Collected data entries:
# # # # #
Lemma drawn_rows_filter (s e : Z) (dp : DpFile) :
  drawn_rows s e dp
  = filter (fun r => Qltb (log_prob r) 2 && in_window s e r) (prob_df dp).
Proof.
  unfold drawn_rows, drop_low, cutoff.
  induction (prob_df dp) as [|r l IH]; [reflexivity|].
  cbn [filter]. destruct (Qltb (log_prob r) 2); cbn [filter andb].
  - destruct (in_window s e r); now rewrite IH.
  - exact IH.
Qed.

(** A window with [start_nt > end_nt] holds no row. *)
Lemma drawn_rows_reversed (s e : Z) (dp : DpFile) :
  s > e -> drawn_rows s e dp = [].
Proof.
  intro H. unfold drawn_rows.
  induction (drop_low (prob_df dp)) as [|r l IH]; [reflexivity|].
  cbn [filter]. rewrite IH.
  destruct (in_window s e r) eqn:E; [|reflexivity].
  apply in_window_iff in E. lia.
Qed.

(** ** The tallest arc *)

Lemma py_max_init (ds : list Z) (d : Z) : d <= py_max d ds.
Proof.
  unfold py_max. revert d. induction ds as [|y ds IH]; intro d; cbn.
  - lia.
  - specialize (IH (Z.max d y)). lia.
Qed.

Lemma py_max_ge (ds : list Z) (d x : Z) :
  In x (d :: ds) -> x <= py_max d ds.
Proof.
  revert d. induction ds as [|y ds IH]; intros d H.
  - destruct H as [->|[]]. apply py_max_init.
  - destruct H as [->|[->|H]].
    + apply py_max_init.
    + pose proof (py_max_init ds (Z.max d x)) as Hm.
      unfold py_max in *. cbn [fold_left]. lia.
    + unfold py_max in *. cbn [fold_left]. apply IH. now right.
Qed.

Lemma py_max_in (ds : list Z) (d : Z) : In (py_max d ds) (d :: ds).
Proof.
  unfold py_max. revert d. induction ds as [|y ds IH]; intro d.
  - now left.
  - cbn [fold_left]. destruct (IH (Z.max d y)) as [H|H].
    + rewrite <- H. destruct (Z.max_spec d y) as [[_ ->]|[_ ->]].
      * right. now left.
      * now left.
    + right. now right.
Qed.

(** On rows with [i <= j] the frame of step 3 holds the rows of step 4. *)
Lemma filtered_prob_df_drawn_rows (s e : Z) (dp : DpFile) :
  (forall r, In r (prob_df dp) -> i r <= j r) ->
  filtered_prob_df s e (drop_low (prob_df dp)) = drawn_rows s e dp.
Proof.
  intro Hij. unfold filtered_prob_df, drawn_rows.
  apply filter_ext_in. intros r Hr.
  apply in_drop_low in Hr. destruct Hr as [Hr _]. specialize (Hij r Hr).
  unfold in_window.
  destruct (Z.leb_spec (j r) e), (Z.geb_spec (i r) s),
           (Z.leb_spec s (i r)), (Z.leb_spec (i r) e),
           (Z.leb_spec s (j r)); cbn; try reflexivity; lia.
Qed.

Lemma max_arc_height_spec (rows : list PairRecord) :
  (rows = [] /\ max_arc_height rows = 0%Q)
  \/ (exists r, In r rows
                /\ max_arc_height rows = (inject_Z (j r - i r) / 2)%Q
                /\ forall r', In r' rows -> j r' - i r' <= j r - i r).
Proof.
  destruct rows as [|r0 rows]; [left; split; reflexivity|right].
  unfold max_arc_height. cbn [map].
  set (d := j r0 - i r0). set (ds := map (fun r => j r - i r) rows).
  pose proof (py_max_in ds d) as Hin.
  change (d :: ds) with (map (fun r => j r - i r) (r0 :: rows)) in Hin.
  apply in_map_iff in Hin. destruct Hin as (r & Hr & Hin).
  exists r. split; [exact Hin|]. split.
  - now rewrite <- Hr.
  - intros r' Hr'. rewrite Hr. apply py_max_ge.
    change (d :: ds) with (map (fun r => j r - i r) (r0 :: rows)).
    apply in_map_iff. eauto.
Qed.

(** ** The cutoff *)

Lemma drop_low_remove (before after : list PairRecord) (r : PairRecord) :
  (2 <= log_prob r)%Q ->
  drop_low (before ++ r :: after) = drop_low (before ++ after).
Proof.
  intro H. unfold drop_low. rewrite !filter_app. cbn [filter].
  replace (Qltb (log_prob r) cutoff) with false; [reflexivity|].
  symmetry. unfold Qltb. apply negb_false_iff. now apply Qle_bool_iff.
Qed.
# # # # #
◆ **Task item**:
The lines above, starting at the one with "IH. now right." and ending at the one with "(** On rows", are the only ones to return, exactly as written.

◆ **Task result**:
    + unfold py_max in *. cbn [fold_left]. apply IH. now right.
Qed.

Lemma py_max_in (ds : list Z) (d : Z) : In (py_max d ds) (d :: ds).
Proof.
  unfold py_max. revert d. induction ds as [|y ds IH]; intro d.
  - now left.
  - cbn [fold_left]. destruct (IH (Z.max d y)) as [H|H].
    + rewrite <- H. destruct (Z.max_spec d y) as [[_ ->]|[_ ->]].
      * right. now left.
      * now left.
    + right. now right.
Qed.

(** On rows with [i <= j] the frame of step 3 holds the rows of step 4. *)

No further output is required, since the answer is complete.